== Supplied material ==

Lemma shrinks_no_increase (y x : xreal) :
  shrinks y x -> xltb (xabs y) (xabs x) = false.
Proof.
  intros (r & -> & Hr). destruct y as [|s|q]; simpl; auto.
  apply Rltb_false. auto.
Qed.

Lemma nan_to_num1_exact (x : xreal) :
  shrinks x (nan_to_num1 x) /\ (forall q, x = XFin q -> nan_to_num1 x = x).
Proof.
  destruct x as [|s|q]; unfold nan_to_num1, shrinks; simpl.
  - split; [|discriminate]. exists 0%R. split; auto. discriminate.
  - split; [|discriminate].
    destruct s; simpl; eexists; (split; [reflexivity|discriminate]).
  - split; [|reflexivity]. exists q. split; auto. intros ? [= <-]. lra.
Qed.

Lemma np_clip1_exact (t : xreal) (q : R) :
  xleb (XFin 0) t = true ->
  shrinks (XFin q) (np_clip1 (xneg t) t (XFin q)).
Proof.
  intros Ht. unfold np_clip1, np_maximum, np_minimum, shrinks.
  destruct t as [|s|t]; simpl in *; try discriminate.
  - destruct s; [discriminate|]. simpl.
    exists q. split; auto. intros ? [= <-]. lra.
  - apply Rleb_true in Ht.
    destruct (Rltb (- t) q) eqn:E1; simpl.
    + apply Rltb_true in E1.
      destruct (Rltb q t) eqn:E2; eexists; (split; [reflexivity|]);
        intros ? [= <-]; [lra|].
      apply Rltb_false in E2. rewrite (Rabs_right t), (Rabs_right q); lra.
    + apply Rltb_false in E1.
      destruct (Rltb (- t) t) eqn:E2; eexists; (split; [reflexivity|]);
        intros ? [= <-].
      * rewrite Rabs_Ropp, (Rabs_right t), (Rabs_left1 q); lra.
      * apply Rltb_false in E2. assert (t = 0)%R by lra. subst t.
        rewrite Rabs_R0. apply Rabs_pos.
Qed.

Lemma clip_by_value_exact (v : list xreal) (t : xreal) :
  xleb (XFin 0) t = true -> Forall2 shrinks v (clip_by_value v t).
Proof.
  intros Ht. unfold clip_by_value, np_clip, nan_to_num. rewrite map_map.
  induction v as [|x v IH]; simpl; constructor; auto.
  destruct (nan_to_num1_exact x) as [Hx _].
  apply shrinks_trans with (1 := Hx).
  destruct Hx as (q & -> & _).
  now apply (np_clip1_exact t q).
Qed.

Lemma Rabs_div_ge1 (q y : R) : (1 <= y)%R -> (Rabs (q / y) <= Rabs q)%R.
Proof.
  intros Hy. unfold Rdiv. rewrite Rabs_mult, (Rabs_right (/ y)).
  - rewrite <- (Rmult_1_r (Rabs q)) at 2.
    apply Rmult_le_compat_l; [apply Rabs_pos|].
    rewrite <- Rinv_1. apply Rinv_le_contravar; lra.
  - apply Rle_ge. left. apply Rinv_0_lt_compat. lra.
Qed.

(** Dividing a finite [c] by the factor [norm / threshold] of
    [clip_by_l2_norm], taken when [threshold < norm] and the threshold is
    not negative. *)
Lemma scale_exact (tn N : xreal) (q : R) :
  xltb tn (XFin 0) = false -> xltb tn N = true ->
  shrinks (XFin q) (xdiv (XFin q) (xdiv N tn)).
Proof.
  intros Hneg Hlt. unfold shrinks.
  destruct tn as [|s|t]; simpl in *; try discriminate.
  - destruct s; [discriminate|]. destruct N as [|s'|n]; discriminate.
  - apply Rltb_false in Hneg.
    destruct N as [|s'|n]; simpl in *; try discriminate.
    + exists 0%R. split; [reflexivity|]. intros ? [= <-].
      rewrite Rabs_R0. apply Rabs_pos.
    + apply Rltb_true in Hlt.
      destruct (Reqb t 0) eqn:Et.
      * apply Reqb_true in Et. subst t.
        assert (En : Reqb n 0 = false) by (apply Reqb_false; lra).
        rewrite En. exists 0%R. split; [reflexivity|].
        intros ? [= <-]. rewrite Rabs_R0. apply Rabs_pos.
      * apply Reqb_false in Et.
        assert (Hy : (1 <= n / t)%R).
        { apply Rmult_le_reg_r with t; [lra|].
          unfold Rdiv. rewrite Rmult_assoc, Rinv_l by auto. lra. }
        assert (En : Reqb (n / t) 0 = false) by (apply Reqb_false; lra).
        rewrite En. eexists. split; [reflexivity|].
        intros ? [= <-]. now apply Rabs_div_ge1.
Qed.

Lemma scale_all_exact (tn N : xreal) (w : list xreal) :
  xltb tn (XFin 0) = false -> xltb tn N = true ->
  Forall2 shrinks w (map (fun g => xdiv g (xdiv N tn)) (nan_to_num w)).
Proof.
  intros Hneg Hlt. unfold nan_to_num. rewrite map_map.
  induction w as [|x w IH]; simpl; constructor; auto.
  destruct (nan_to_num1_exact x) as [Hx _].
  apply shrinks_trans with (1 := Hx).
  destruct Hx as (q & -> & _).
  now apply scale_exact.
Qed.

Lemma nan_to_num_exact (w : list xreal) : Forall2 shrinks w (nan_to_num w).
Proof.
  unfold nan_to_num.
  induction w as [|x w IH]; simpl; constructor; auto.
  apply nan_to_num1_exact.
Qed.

===

Required action – Determine how many lines in the records include the word "Lemma", and reply with that number alone.

Written response – 8